LONDON (Reuters) - Solar power could be the world's number one electricity source by the end of the century, but until now its role has been negligible as producers wait for price parity with fossil fuels, industry leaders say.

Once the choice only of idealists who put the environment before economics, production of solar panels will double both next year and in 2009, according to U.S. investment bank Jefferies Group Inc, driven by government support especially in Germany and Japan.

Similar support in Spain, Italy and Greece is now driving growth in southern Europe as governments turn to the sun as a weapon both against climate change and energy dependence.

Subsidies are needed because solar is still more expensive than conventional power sources like coal, but costs are dropping by around 5 percent a year and "grid parity", without subsidies, is already a reality in parts of California.

Very sunny countries could reach that breakeven in five years or so, and even cloudy Britain by 2020.

"At that point you can expect pretty much unbounded growth," General Electric Co's Chief Engineer Jim Lyons told the Jefferies conference in London on Thursday, referring to price parity in sunny parts of the United States by around 2015.

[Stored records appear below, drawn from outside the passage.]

(* ===== verification/KernelHost.v ===== *)
(** The host of a kernel: its interface, and the safe wrappers around it.

    [SmartRollupCore] is the interface of the host functions ([kernel_sdk/core]), for the durable
    storage: they return [i32] codes, negative for errors.  [CoreLaws] states their
    documented behaviour on an abstract storage, a partial map from sequences of steps to
    values.  The functions of [Runtime] (host/src/runtime.rs) are modelled for any
    implementation of the interface, and their properties are proved from the laws. *)

From S2P Require Import Prelude Endian KernelPath.

(** * Error codes (host/src/lib.rs, core/src/lib.rs) *)

Inductive Error : Set :=
  | StoreKeyTooLarge | StoreInvalidKey | StoreNotAValue | StoreInvalidAccess | StoreValueSizeExceeded
  | MemoryInvalidAccess | InputOutputTooLarge | GenericInvalidAccess | StoreReadonlyValue | StoreNotANode | FullOutbox.

Definition code (e : Error) : Z :=
  match e with
  | StoreKeyTooLarge => -1 | StoreInvalidKey => -2 | StoreNotAValue => -3 | StoreInvalidAccess => -4
  | StoreValueSizeExceeded => -5 | MemoryInvalidAccess => -6 | InputOutputTooLarge => -7
  | GenericInvalidAccess => -8 | StoreReadonlyValue => -9 | StoreNotANode => -10 | FullOutbox => -11
  end%Z.

(** [Error::from]. *)
Definition error_from (c : Z) : Error :=
  match c with
  | -1 => StoreKeyTooLarge | -2 => StoreInvalidKey | -3 => StoreNotAValue | -4 => StoreInvalidAccess
  | -5 => StoreValueSizeExceeded | -6 => MemoryInvalidAccess | -7 => InputOutputTooLarge
  | -8 => GenericInvalidAccess | -9 => StoreReadonlyValue | -10 => StoreNotANode | -11 => FullOutbox
  | _ => GenericInvalidAccess
  end%Z.

(** [Error::wrap]. *)
Definition wrap (c : Z) : outcome Error nat := if (0 <=? c)%Z then Ok (Z.to_nat c) else Err (error_from c).

Lemma wrap_code e : wrap (code e) = Err e.
Proof. by destruct e. Qed.
Lemma wrap_nat n : wrap (Z.of_nat n) = Ok n.
Proof. unfold wrap. rewrite (proj2 (Z.leb_le _ _)) by lia. by rewrite Nat2Z.id. Qed.

Definition MAX_FILE_CHUNK_SIZE : nat := N.to_nat 2048.
Definition MAX_OUTPUT_SIZE : nat := N.to_nat 4096.

(** * The host functions *)

Class SmartRollupCore (S : Type) := {
  core_store_has : bytes -> S -> Z;
  (** The code, and the bytes written in the buffer. *)
  core_store_read : bytes -> nat -> nat -> S -> Z * bytes;
  core_store_write : bytes -> nat -> bytes -> S -> Z * S;
  core_store_delete : bytes -> S -> Z * S;
  core_store_delete_value : bytes -> S -> Z * S;
  core_store_list_size : bytes -> S -> Z;
  core_store_move : bytes -> bytes -> S -> Z * S;
  core_store_copy : bytes -> bytes -> S -> Z * S;
  core_store_value_size : bytes -> S -> Z;
  core_write_output : bytes -> S -> Z * S
}.

(** [q] without the prefix [p]. *)
Fixpoint strip (p q : list bytes) : option (list bytes) :=
  match p, q with
  | [], q => Some q
  | x :: p, y :: q => if bool_decide (x = y) then strip p q else None
  | _ :: _, [] => None
  end.

Lemma strip_Some p q r : strip p q = Some r <-> q = p ++ r.
Proof.
  revert q. induction p as [|x p IH]; intros [|y q]; cbn; try naive_solver.
  case_bool_decide; subst; [rewrite IH|]; naive_solver.
Qed.
Lemma strip_app p r : strip p (p ++ r) = Some r.
Proof. by apply strip_Some. Qed.
Lemma strip_None p q : strip p q = None <-> forall r, q <> p ++ r.
Proof.
  split.
  - intros H r ->. by rewrite strip_app in H.
  - intros H. destruct (strip p q) as [r|] eqn:E; [|done]. apply strip_Some in E. by destruct (H r).
Qed.
Lemma strip_refl p : strip p p = Some [].
Proof. apply strip_Some. by rewrite app_nil_r. Qed.

(** Writing [bs] at an offset of a value, which may extend it. *)
Definition patch (v : bytes) (off : nat) (bs : bytes) : bytes := take off v ++ bs ++ drop (off + length bs) v.

(** [VALUE_TYPE_NONE], [VALUE], [SUBTREE], [VALUE_WITH_SUBTREE]. *)
Definition value_type (has_value has_subtree : bool) : Z := (Z.b2z has_value + 2 * Z.b2z has_subtree)%Z.

Definition VALUE_SIZE_LIMIT : Z := (2 ^ 31)%Z.
Definition size_ok (n : nat) : Prop := (Z.of_nat n < VALUE_SIZE_LIMIT)%Z.

(** What the documentation of the host functions says, for paths that can be written. *)
Class CoreLaws (S : Type) {core : SmartRollupCore S} := {
  c_ok : S -> Prop;
  c_value : S -> list bytes -> option bytes;
  (** Whether there may be a node at a path: a host need not remove the nodes that lead to no value. *)
  c_node : S -> list bytes -> Prop;
  (** The kinds reported are right about values, values below a path are a subtree, and a subtree is a node. *)
  c_has s p : c_ok s -> path_ok p -> exists sub,
    core_store_has p s = value_type (bool_decide (is_Some (c_value s (path_steps p)))) sub /\
    (forall r, r <> [] -> is_Some (c_value s (path_steps p ++ r)) -> sub = true) /\
    (sub = true -> exists x, c_node s (path_steps p ++ [x]));
  c_read s p off max v : c_ok s -> path_ok p -> c_value s (path_steps p) = Some v -> off <= length v ->
    let n := Nat.min MAX_FILE_CHUNK_SIZE (Nat.min max (length v - off)) in
    core_store_read p off max s = (Z.of_nat n, slice off n v);
  c_read_none s p off max : c_ok s -> path_ok p -> c_value s (path_steps p) = None ->
    core_store_read p off max s = (code StoreNotAValue, []);
  c_value_size s p v : c_ok s -> path_ok p -> c_value s (path_steps p) = Some v -> size_ok (length v) ->
    core_store_value_size p s = Z.of_nat (length v);
  c_value_size_none s p : c_ok s -> path_ok p -> c_value s (path_steps p) = None ->
    core_store_value_size p s = code StoreNotAValue;
  c_write s p off bs : c_ok s -> path_ok p -> length bs <= MAX_FILE_CHUNK_SIZE ->
    off <= length (default [] (c_value s (path_steps p))) -> size_ok (off + length bs) ->
    exists s', core_store_write p off bs s = (0%Z, s') /\ c_ok s' /\
      forall q, c_value s' q = if bool_decide (q = path_steps p)
                               then Some (patch (default [] (c_value s (path_steps p))) off bs) else c_value s q;
  c_write_out s p off bs : c_ok s -> path_ok p -> length bs <= MAX_FILE_CHUNK_SIZE ->
    length (default [] (c_value s (path_steps p))) < off ->
    core_store_write p off bs s = (code StoreInvalidAccess, s);
  c_delete s p : c_ok s -> path_ok p -> core_store_has p s <> 0%Z ->
    exists s', core_store_delete p s = (0%Z, s') /\ c_ok s' /\
      forall q, c_value s' q = match strip (path_steps p) q with Some _ => None | None => c_value s q end;
  c_delete_value s p : c_ok s -> path_ok p ->
    exists s', core_store_delete_value p s = (0%Z, s') /\ c_ok s' /\
      forall q, c_value s' q = if bool_decide (q = path_steps p) then None else c_value s q;
  c_copy s from to_ : c_ok s -> path_ok from -> path_ok to_ -> core_store_has from s <> 0%Z ->
    exists s', core_store_copy from to_ s = (0%Z, s') /\ c_ok s' /\
      forall q, c_value s' q = match strip (path_steps to_) q with
                               | Some r => c_value s (path_steps from ++ r) | None => c_value s q end;
  c_move s from to_ : c_ok s -> path_ok from -> path_ok to_ -> core_store_has from s <> 0%Z ->
    exists s', core_store_move from to_ s = (0%Z, s') /\ c_ok s' /\
      forall q, c_value s' q = match strip (path_steps to_) q with
                               | Some r => c_value s (path_steps from ++ r)
                               | None => match strip (path_steps from) q with Some _ => None | None => c_value s q end
                               end;
  (** There are nodes on the way to a value; the size of a list is the number of subkeys of a path that has no value,
      and may be an error when there are none. *)
  c_value_node s q r : c_ok s -> is_Some (c_value s (q ++ r)) -> c_node s q;
  c_list_size s p : c_ok s -> path_ok p -> c_value s (path_steps p) = None ->
    exists l, NoDup l /\ (forall x, x ∈ l <-> c_node s (path_steps p ++ [x])) /\
      (core_store_list_size p s = Z.of_nat (length l) \/ l = [] /\ core_store_list_size p s = code StoreNotANode);
  (** Nodes are only made on the way to the path written. *)
  c_write_nodes s p off bs q : path_ok p -> c_node (core_store_write p off bs s).2 q ->
    c_node s q \/ q `prefix_of` path_steps p;
  c_delete_nodes s p q : path_ok p -> c_node (core_store_delete p s).2 q ->
    c_node s q /\ strip (path_steps p) q = None;
  c_delete_value_nodes s p q : path_ok p -> c_node (core_store_delete_value p s).2 q -> c_node s q
}.

(** * The wrappers (host/src/runtime.rs) *)

Inductive RuntimeError : Set := PathNotFound | StoreListIndexOutOfBounds | HostErr (e : Error) | DecodingError.
Inductive ValueType : Set := Value | Subtree | ValueWithSubtree.

Section runtime.
Context {S : Type} {core : SmartRollupCore S}.
Abbreviation runM := (M S RuntimeError).

(** [match Error::wrap(res) { Ok(_) => Ok(()), Err(e) => Err(HostErr(e)) }]. *)
Definition host_result (c : Z) : outcome RuntimeError nat := map_err HostErr (wrap c).
Definition host_call (f : S -> Z * S) : runM unit := fun s =>
  let '(c, s) := f s in (_ ← host_result c; Ok tt, s).
Definition host_query (f : S -> Z) : runM nat := fun s => (host_result (f s), s).

Definition write_output (output : bytes) : runM unit := host_call (core_write_output output).

Definition store_has (path : bytes) : runM (option ValueType) := fun s =>
  (value_type ← host_result (core_store_has path s);
   match value_type with
   | 0 => Ok None
   | 1 => Ok (Some Value)
   | 2 => Ok (Some Subtree)
   | 3 => Ok (Some ValueWithSubtree)
   | _ => Err (HostErr GenericInvalidAccess)
   end, s).

Definition check_path_has_value (path : bytes) : runM unit := fun s =>
  match store_has path s with
  | (Ok (Some Value), _) | (Ok (Some ValueWithSubtree), _) => (Ok tt, s)
  | _ => (Err PathNotFound, s)
  end.
Definition check_path_exists (path : bytes) : runM unit := fun s =>
  match store_has path s with
  | (Ok (Some _), _) => (Ok tt, s)
  | _ => (Err PathNotFound, s)
  end.

(** The number of bytes read, and the buffer. *)
Definition store_read_slice (path : bytes) (from_offset : nat) (buffer : bytes) : runM (nat * bytes) := fun s =>
  let '(c, bs) := core_store_read path from_offset (length buffer) s in
  (n ← host_result c; Ok (n, bs ++ drop (length bs) buffer), s).

Definition store_read (path : bytes) (from_offset max_bytes : nat) : runM bytes :=
  _ ← check_path_has_value path;
  '(size, buffer) ← store_read_slice path from_offset (repeat Byte.x00 (Nat.min MAX_FILE_CHUNK_SIZE max_bytes));
  mret (take size buffer).

Definition store_value_size (path : bytes) : runM nat :=
  _ ← check_path_exists path;
  host_query (core_store_value_size path).

Definition read_chunk (path : bytes) (offset max_length : nat) : runM bytes := fun s =>
  let '(c, bs) := core_store_read path offset max_length s in
  (chunk_size ← host_result c; Ok (take chunk_size bs), s).
(** The loop of [store_read_all]. *)
Fixpoint read_chunks (fuel : nat) (path : bytes) (len : nat) (buffer : bytes) : runM bytes :=
  if length buffer <? len then
    match fuel with
    | 0 => diverge
    | Datatypes.S fuel =>
        let offset := length buffer in
        let max_length := Nat.min MAX_FILE_CHUNK_SIZE (len - offset) in
        chunk ← read_chunk path offset max_length;
        read_chunks fuel path len (buffer ++ chunk)
    end
  else mret buffer.

(** Each chunk holds at least one byte. *)
Definition store_read_all (path : bytes) : runM bytes :=
  len ← store_value_size path;
  read_chunks len path len [].

(** The loop of [store_write]. *)
Fixpoint write_chunks (fuel : nat) (path src : bytes) (at_offset : nat) : runM unit :=
  if MAX_FILE_CHUNK_SIZE <? length src then
    match fuel with
    | 0 => diverge
    | Datatypes.S fuel =>
        _ ← host_call (core_store_write path at_offset (take MAX_FILE_CHUNK_SIZE src));
        write_chunks fuel path (drop MAX_FILE_CHUNK_SIZE src) (at_offset + MAX_FILE_CHUNK_SIZE)
    end
  else match src with [] => mret tt | _ => host_call (core_store_write path at_offset src) end.

Definition store_write (path src : bytes) (at_offset : nat) : runM unit :=
  if length src <=? MAX_FILE_CHUNK_SIZE then host_call (core_store_write path at_offset src)
  else write_chunks (length src) path src at_offset.

Definition store_delete_value (path : bytes) : runM unit := host_call (core_store_delete_value path).

Definition store_write_all (path value : bytes) : runM unit :=
  _ ← store_delete_value path;
  store_write path value 0.

Definition store_delete (path : bytes) : runM unit :=
  _ ← check_path_exists path; host_call (core_store_delete path).

Definition store_count_subkeys (path : bytes) : runM nat := fun s =>
  let count := core_store_list_size path s in
  (if (0 <=? count)%Z then Ok (Z.to_nat count)
   else Err (HostErr (if (- 2 ^ 31 <=? count)%Z then error_from count else GenericInvalidAccess)), s).

Definition store_move (from_path to_path : bytes) : runM unit :=
  _ ← check_path_exists from_path; host_call (core_store_move from_path to_path).
Definition store_copy (from_path to_path : bytes) : runM unit :=
  _ ← check_path_exists from_path; host_call (core_store_copy from_path to_path).

Definition REBOOT_PATH : bytes := str "/kernel/env/reboot".
Definition mark_for_reboot : runM unit := store_write REBOOT_PATH [Byte.x00] 0.

(** [last_run_aborted], [upgrade_failed], [restart_forced]. *)
Definition flag_is_set (path : bytes) : runM bool := o ← store_has path; mret (bool_decide (is_Some o)).
Definition last_run_aborted : runM bool := flag_is_set (str "/readonly/kernel/env/stuck").
Definition upgrade_failed : runM bool := flag_is_set (str "/readonly/kernel/env/upgrade_error").
Definition restart_forced : runM bool := flag_is_set (str "/readonly/kernel/env/too_many_reboot").

(** Four bytes, least significant first. *)
Definition reboot_left : runM N :=
  '(_, bs) ← store_read_slice (str "/readonly/kernel/env/reboot_counter") 0 (repeat Byte.x00 4);
  mret (of_le_bytes bs).
Definition runtime_version : runM bytes := store_read (str "/readonly/wasm_version") 0 9.
End runtime.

"The solar industry will eventually be bigger than wind."

The industry could halve costs and achieve parity in significant markets including the United States, Japan and parts of southern Europe by 2012, said Erik Thorsen, chief executive of the world's biggest solar power company Renewable Energy Corp (REC).

"If grid prices go up at the present rate if could happen before," he told Reuters. REC expects to halve costs on new production by 2010.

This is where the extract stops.